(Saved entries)
Lemma packed_tweak_range t : tweak_ok t -> 0 <= packed_tweak t < 2 ^ 56.
Proof.
  destruct t as [level index|epoch ci step].
  - intros [H1 H2]. rewrite packed_tree by done. lia.
  - intros (H1 & H2 & H3). rewrite packed_chain by done. lia.
Qed.

Lemma packed_tweak_inj t1 t2 :
  tweak_ok t1 -> tweak_ok t2 -> packed_tweak t1 = packed_tweak t2 -> t1 = t2.
Proof.
  destruct t1 as [l1 i1|e1 c1 s1], t2 as [l2 i2|e2 c2 s2]; cbn [tweak_ok].
  - intros [? ?] [? ?]. rewrite !packed_tree by done. intros. f_equal; lia.
  - intros [? ?] (? & ? & ?). rewrite packed_tree, packed_chain by done. lia.
  - intros (? & ? & ?) [? ?]. rewrite packed_tree, packed_chain by done. lia.
  - intros (? & ? & ?) (? & ? & ?). rewrite !packed_chain by done. intros. f_equal; lia.
Qed.

(** ** Supported schemes

    What the lengths of a configuration must satisfy for the hash modes to fit; both
    presets do. *)
Record scheme_ok (c : XmssConfig) (ph : PoseidonXmss) : Prop := {
  so_16 : params_ok (params16 ph) /\ width (params16 ph) = 16;
  so_24 : params_ok (params24 ph) /\ width (params24 ph) = 24;
  so_decomposition : decomposition_valid c = true;
  so_log : 2 <= cf_LOG_LIFETIME c <= 32;
  so_dimension : 3 <= cf_DIMENSION c <= 256 /\ cf_DIMENSION c <= cf_NODE_LIST_LIMIT c;
  so_base : 2 <= cf_BASE c <= 256;
  so_digits : 0 < cf_Z c /\ 0 < cf_Q c;
  so_tries : 0 <= cf_MAX_TRIES c < 2 ^ 64;
  so_positive : 0 < cf_PARAMETER_LENGTH c /\ 0 < cf_TWEAK_LENGTH c /\ 0 < cf_MESSAGE_LENGTH c /\
    0 < cf_RAND_LENGTH c /\ 0 < cf_HASH_LENGTH c;
  so_chain : cf_HASH_LENGTH c + cf_PARAMETER_LENGTH c + cf_TWEAK_LENGTH c <= 16;
  so_node : cf_PARAMETER_LENGTH c + cf_TWEAK_LENGTH c + 2 * cf_HASH_LENGTH c <= 24;
  so_message : cf_MESSAGE_LENGTH c + cf_PARAMETER_LENGTH c + cf_TWEAK_LENGTH c + cf_RAND_LENGTH c <= 24;
  so_output : cf_MH_HASH_LENGTH c <=
    cf_MESSAGE_LENGTH c + cf_PARAMETER_LENGTH c + cf_TWEAK_LENGTH c + cf_RAND_LENGTH c;
  so_capacity : 0 < cf_CAPACITY c < 24;
  so_tweak_fits : 2 ^ 56 <= P ^ cf_TWEAK_LENGTH c;
  so_message_fits : 2 ^ 256 <= P ^ cf_MESSAGE_LENGTH c
}.

Ltac scheme_ok_tac :=
  constructor; try (split; [first [exact params_16_ok|exact params_24_ok]|reflexivity]);
  first [reflexivity | split_and!; vm_compute; congruence | vm_compute; congruence].

Lemma prod_scheme_ok : scheme_ok PROD_CONFIG POSEIDON.
Proof. scheme_ok_tac. Qed.
Lemma test_scheme_ok : scheme_ok TEST_CONFIG POSEIDON.
Proof. scheme_ok_tac. Qed.

Section Total.
Context (c : XmssConfig) (ph : PoseidonXmss).
Hypothesis Hok : scheme_ok c ph.

Definition vector_ok (n : Z) (l : list Z) : Prop := Zlen l = n /\ Forall in_field l.
Abbreviation digest_ok := (vector_ok (cf_HASH_LENGTH c)).
Abbreviation parameter_ok := (vector_ok (cf_PARAMETER_LENGTH c)).

Lemma vector_new_ok n l : vector_ok n l -> vector_new n l = Ok l.
Proof. intros [<- _]. unfold vector_new. by rewrite Z.eqb_refl. Qed.

Lemma get_engine_ok w :
  w = 16 \/ w = 24 ->
  exists params, _get_engine ph w = Ok (Poseidon_init params) /\ params_ok params /\ width params = w.
Proof.
  intros [->| ->]; unfold _get_engine; cbn [Z.eqb Pos.eqb]; eexists; split; try done; apply Hok.
Qed.

Lemma Forall_zeros n : Forall in_field (repeat 0 n).
Proof. induction n; constructor; [|done]. split; [lia|done]. Qed.

Lemma compress_ok input w n :
  w = 16 \/ w = 24 -> Forall in_field input -> 0 <= n <= Zlen input -> Zlen input <= w ->
  exists out, poseidon_compress ph input w n = Ok out /\ vector_ok n out.
Proof.
  intros Hw Hf Hn Hl. unfold poseidon_compress. rewrite (proj2 (Z.leb_le _ _)) by lia.
  destruct (get_engine_ok w Hw) as (params & -> & Hp & Hpw). mcbn.
  set (padded := input ++ _).
  assert (Zlen padded = w) as Hlp by (unfold padded; rewrite length_app, repeat_length; lia).
  destruct (permute_ok params padded Hp) as (-> & Hx & Hlx);
    [apply Forall_app; split; [done|apply Forall_zeros]|by rewrite Hpw|].
  mcbn. unfold zip_strict. rewrite (proj2 (Nat.eqb_eq _ _)) by lia. mcbn.
  eexists. split; [done|]. split.
  - rewrite length_take, length_map, length_combine. lia.
  - apply Forall_take, Forall_fmap, Forall_forall. intros p _. apply mod_in_field.
Qed.

Lemma vector_app n m l k : vector_ok n l -> vector_ok m k -> vector_ok (n + m) (l ++ k).
Proof. intros [? ?] [? ?]. split; [rewrite length_app; lia|by apply Forall_app]. Qed.

Lemma compress_vector input w m n :
  w = 16 \/ w = 24 -> vector_ok m input -> 0 <= n <= m -> m <= w ->
  exists out, poseidon_compress ph input w n = Ok out /\ vector_ok n out.
Proof. intros Hw [<- Hf] Hn Hm. by apply compress_ok. Qed.

(** The packed lengths of the domain separator, an integer of four 32-bit words *)
Lemma separator_ok :
  exists cap, safe_domain_separator ph [cf_PARAMETER_LENGTH c; cf_TWEAK_LENGTH c; cf_DIMENSION c;
    cf_HASH_LENGTH c] (cf_CAPACITY c) = Ok cap /\ vector_ok (cf_CAPACITY c) cap.
Proof.
  destruct (so_positive _ _ Hok) as (? & ? & ? & ? & ?). pose proof (so_node _ _ Hok).
  destruct (so_dimension _ _ Hok) as [? _].
  unfold safe_domain_separator. cbn [foldl]. rewrite Z.shiftl_0_l, Z.lor_0_l.
  rewrite !lor_shiftl by lia.
  match goal with |- context [int_to_base_p ?v 24] =>
    destruct (int_to_base_p_ok v 24 ltac:(lia)) as (l & -> & Hl & Hf & _) end.
  { assert (2 ^ 128 <= P ^ 24) by (vm_compute; congruence). nia. }
  mcbn. apply compress_ok; [by right|done| |lia]. pose proof (so_capacity _ _ Hok). lia.
Qed.

Lemma assign_slice_ok (state chunk : list Z) i :
  Forall in_field state -> Forall in_field chunk -> (i + length chunk <= length state)%nat ->
  Forall in_field (assign_slice state i chunk) /\ length (assign_slice state i chunk) = length state.
Proof.
  intros Hs Hc Hl. unfold assign_slice. split.
  - rewrite !Forall_app. split_and!; [by apply Forall_take|done|by apply Forall_drop].
  - rewrite !length_app, length_take, length_drop. lia.
Qed.

(** Absorbing chunks that fit in the rate keeps a full state. *)
Lemma absorb_ok params i chunks state :
  params_ok params -> vector_ok (width params) state ->
  Forall (fun ch => Forall in_field ch /\ (i + length ch <= length state)%nat) chunks ->
  exists state', foldM (fun state chunk => permute (Poseidon_init params) (assign_slice state i chunk))
    state chunks = Ok state' /\ vector_ok (width params) state'.
Proof.
  intros Hp Hs Hc. revert state Hs Hc. induction chunks as [|ch chunks IH]; intros state [Hl Hf] Hc;
    cbn [foldM]; [by eexists|].
  inversion_clear Hc as [|? ? [Hch Hfit] Hc'].
  destruct (assign_slice_ok state ch i Hf Hch Hfit) as [Hf1 Hl1].
  destruct (permute_ok params (assign_slice state i ch) Hp Hf1) as (-> & Hf2 & Hl2); [lia|]. mcbn.
  apply IH; [by split|]. eapply Forall_impl; [exact Hc'|]. intros ch' [? ?]. split; [done|lia].
Qed.

Lemma squeeze_ok params fuel cap rate n state output :
  params_ok params -> vector_ok (width params) state -> Forall in_field output ->
  0 <= cap -> 0 < rate -> cap + rate = width params -> (Z.to_nat (n - Zlen output) <= fuel)%nat ->
  0 <= n ->
  exists out, sponge_squeeze fuel (Poseidon_init params) cap rate n state output = Ok out /\
    vector_ok n out.
Proof.
  intros Hp. revert state output. induction fuel as [|fuel IH]; intros state output [Hl Hf] Ho Hc Hr Hw Hn Hpos;
    cbn [sponge_squeeze]; destruct (Z.ltb_spec (Zlen output) n) as [Hlt|Hge]; try lia.
  - eexists. split; [done|]. split; [rewrite length_take; lia|by apply Forall_take].
  - destruct (permute_ok params state Hp Hf Hl) as (-> & Hf2 & Hl2). mcbn.
    apply IH; [by split| |lia..| |done].
    + apply Forall_app. split; [done|]. by apply Forall_take, Forall_drop.
    + rewrite length_app, length_take, length_drop. lia.
  - eexists. split; [done|]. split; [rewrite length_take; lia|by apply Forall_take].
Qed.

Lemma sponge_ok input cap n :
  Forall in_field input -> vector_ok (cf_CAPACITY c) cap -> 0 <= n ->
  exists out, sponge ph input cap n 24 = Ok out /\ vector_ok n out.
Proof.
  intros Hi [Hlc Hfc] Hn. pose proof (so_capacity _ _ Hok) as Hcap. unfold sponge.
  rewrite (proj2 (Z.ltb_lt _ _)) by lia.
  destruct (get_engine_ok 24 (or_intror eq_refl)) as (params & -> & Hp & Hw). mcbn.
  set (rate := 24 - Zlen cap). set (input' := input ++ repeat 0 _).
  destruct (assign_slice_ok (repeat 0 (Z.to_nat 24)) cap 0) as [Hf0 Hl0];
    [apply Forall_zeros|done|rewrite repeat_length; lia|].
  rewrite repeat_length in Hl0. unfold batched. rewrite (proj2 (Z.leb_le _ _)) by lia. mcbn.
  assert (Forall (fun ch => Forall in_field ch /\
    (Z.to_nat (Zlen cap) + length ch <= 24)%nat) (batched_from (length input') (Z.to_nat rate) input')) as Hch.
  { apply (batched_from_Forall _ in_field); [|intros ch Hch Hlen; split; [done|lia]].
    apply Forall_app. split; [done|apply Forall_zeros]. }
  destruct (absorb_ok params (Z.to_nat (Zlen cap)) (batched_from (length input') (Z.to_nat rate) input')
    (assign_slice (repeat 0 (Z.to_nat 24)) 0 cap) Hp)
    as (state & -> & Hs).
  { split; [rewrite Hl0, Hw; lia|done]. }
  { rewrite Hl0. exact Hch. }
  mcbn. apply (squeeze_ok params); [done|done|constructor|lia|lia|lia|simpl; lia|done].
Qed.

Lemma digests_field (ds : list digest) : Forall digest_ok ds -> Forall in_field (mjoin ds).
Proof.
  induction 1 as [|d ds [_ Hd] _ IH]; [constructor|]. rewrite mjoin_cons. by apply Forall_app.
Qed.

(** The tweakable hash always returns a digest. *)
Lemma tweak_hash_ok parameter t ds :
  parameter_ok parameter -> tweak_ok t -> Forall digest_ok ds ->
  exists d, tweak_hash c ph parameter t ds = Ok d /\ digest_ok d.
Proof.
  intros Hp Ht Hd. unfold tweak_hash, HashDigestVector_new.
  destruct (so_positive _ _ Hok) as (? & ? & ? & ? & ?).
  destruct (int_to_base_p_ok (packed_tweak t) (cf_TWEAK_LENGTH c)) as (e & -> & He); [lia| |].
  { pose proof (packed_tweak_range t Ht). pose proof (so_tweak_fits _ _ Hok). lia. }
  mcbn. assert (vector_ok (cf_TWEAK_LENGTH c) e) as He' by (split; apply He).
  match goal with |- exists d, (x ← ?m; vector_new _ x) = _ /\ _ =>
    enough (exists d, m = Ok d /\ digest_ok d) as (d & -> & Hdd); [mcbn; exists d; by rewrite vector_new_ok|] end.
  assert (exists d, (capacity_value ← safe_domain_separator ph [cf_PARAMETER_LENGTH c; cf_TWEAK_LENGTH c;
    cf_DIMENSION c; cf_HASH_LENGTH c] (cf_CAPACITY c);
    sponge ph (parameter ++ e ++ mjoin ds) capacity_value (cf_HASH_LENGTH c) 24) = Ok d /\ digest_ok d) as Hsp.
  { destruct separator_ok as (cap & -> & Hcap). mcbn. apply sponge_ok; [|done|lia].
    rewrite !Forall_app. split_and!; [apply Hp|apply He'|by apply digests_field]. }
  destruct Hd as [|d1 ? Hd1 [|d2 ? Hd2 [|d3 ? ? ?]]]; cbn match; [exact Hsp| | |exact Hsp].
  - pose proof (so_chain _ _ Hok). eapply compress_vector; [by left|by repeat apply vector_app|lia..].
  - pose proof (so_node _ _ Hok).
    eapply compress_vector; [by right|do 3 (apply vector_app; [done|]); exact Hd2|lia..].
Qed.

(** ** Chains *)
Definition chain_ok (epoch chain_index : Z) : Prop :=
  0 <= epoch < 2 ^ 32 /\ 0 <= chain_index < cf_DIMENSION c.

Lemma hash_chain_ok parameter epoch i start n d :
  parameter_ok parameter -> chain_ok epoch i -> 0 <= start -> start + Z.of_nat n < cf_BASE c ->
  digest_ok d ->
  exists d', hash_chain c ph parameter epoch i start n d = Ok d' /\ digest_ok d'.
Proof.
  intros Hp [He Hi]. revert start d. induction n as [|n IH]; intros start d Hs Hn Hd; cbn [hash_chain]; [eauto|].
  pose proof (so_base _ _ Hok). destruct (so_dimension _ _ Hok) as [? _].
  destruct (tweak_hash_ok parameter (ChainTweak epoch i (start + 1)) [d]) as (d1 & -> & Hd1);
    [done|simpl; lia|by constructor|].
  mcbn. apply IH; [lia|lia|done].
Qed.

(** Walking a chain in two stretches is walking it once. *)
Lemma hash_chain_app parameter epoch i start n m d d' :
  hash_chain c ph parameter epoch i start n d = Ok d' ->
  hash_chain c ph parameter epoch i (start + Z.of_nat n) m d' =
  hash_chain c ph parameter epoch i start (n + m) d.
Proof.
  revert start d. induction n as [|n IH]; intros start d E; cbn [hash_chain Nat.add] in *.
  - injection E as <-. by rewrite Z.add_0_r.
  - apply bind_Ok in E as (d1 & -> & E). mcbn. rewrite <- (IH _ _ E). f_equal. lia.
Qed.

WHAT NEEDS TO BE DONE
Output exactly the lines of the records from the first through the one bearing "so_node : cf_PARAMETER_LENGTH", both ends included.

EXERCISE RESPONSE
Lemma packed_tweak_range t : tweak_ok t -> 0 <= packed_tweak t < 2 ^ 56.
Proof.
  destruct t as [level index|epoch ci step].
  - intros [H1 H2]. rewrite packed_tree by done. lia.
  - intros (H1 & H2 & H3). rewrite packed_chain by done. lia.
Qed.

Lemma packed_tweak_inj t1 t2 :
  tweak_ok t1 -> tweak_ok t2 -> packed_tweak t1 = packed_tweak t2 -> t1 = t2.
Proof.
  destruct t1 as [l1 i1|e1 c1 s1], t2 as [l2 i2|e2 c2 s2]; cbn [tweak_ok].
  - intros [? ?] [? ?]. rewrite !packed_tree by done. intros. f_equal; lia.
  - intros [? ?] (? & ? & ?). rewrite packed_tree, packed_chain by done. lia.
  - intros (? & ? & ?) [? ?]. rewrite packed_tree, packed_chain by done. lia.
  - intros (? & ? & ?) (? & ? & ?). rewrite !packed_chain by done. intros. f_equal; lia.
Qed.

(** ** Supported schemes

    What the lengths of a configuration must satisfy for the hash modes to fit; both
    presets do. *)
Record scheme_ok (c : XmssConfig) (ph : PoseidonXmss) : Prop := {
  so_16 : params_ok (params16 ph) /\ width (params16 ph) = 16;
  so_24 : params_ok (params24 ph) /\ width (params24 ph) = 24;
  so_decomposition : decomposition_valid c = true;
  so_log : 2 <= cf_LOG_LIFETIME c <= 32;
  so_dimension : 3 <= cf_DIMENSION c <= 256 /\ cf_DIMENSION c <= cf_NODE_LIST_LIMIT c;
  so_base : 2 <= cf_BASE c <= 256;
  so_digits : 0 < cf_Z c /\ 0 < cf_Q c;
  so_tries : 0 <= cf_MAX_TRIES c < 2 ^ 64;
  so_positive : 0 < cf_PARAMETER_LENGTH c /\ 0 < cf_TWEAK_LENGTH c /\ 0 < cf_MESSAGE_LENGTH c /\
    0 < cf_RAND_LENGTH c /\ 0 < cf_HASH_LENGTH c;
  so_chain : cf_HASH_LENGTH c + cf_PARAMETER_LENGTH c + cf_TWEAK_LENGTH c <= 16;
  so_node : cf_PARAMETER_LENGTH c + cf_TWEAK_LENGTH c + 2 * cf_HASH_LENGTH c <= 24;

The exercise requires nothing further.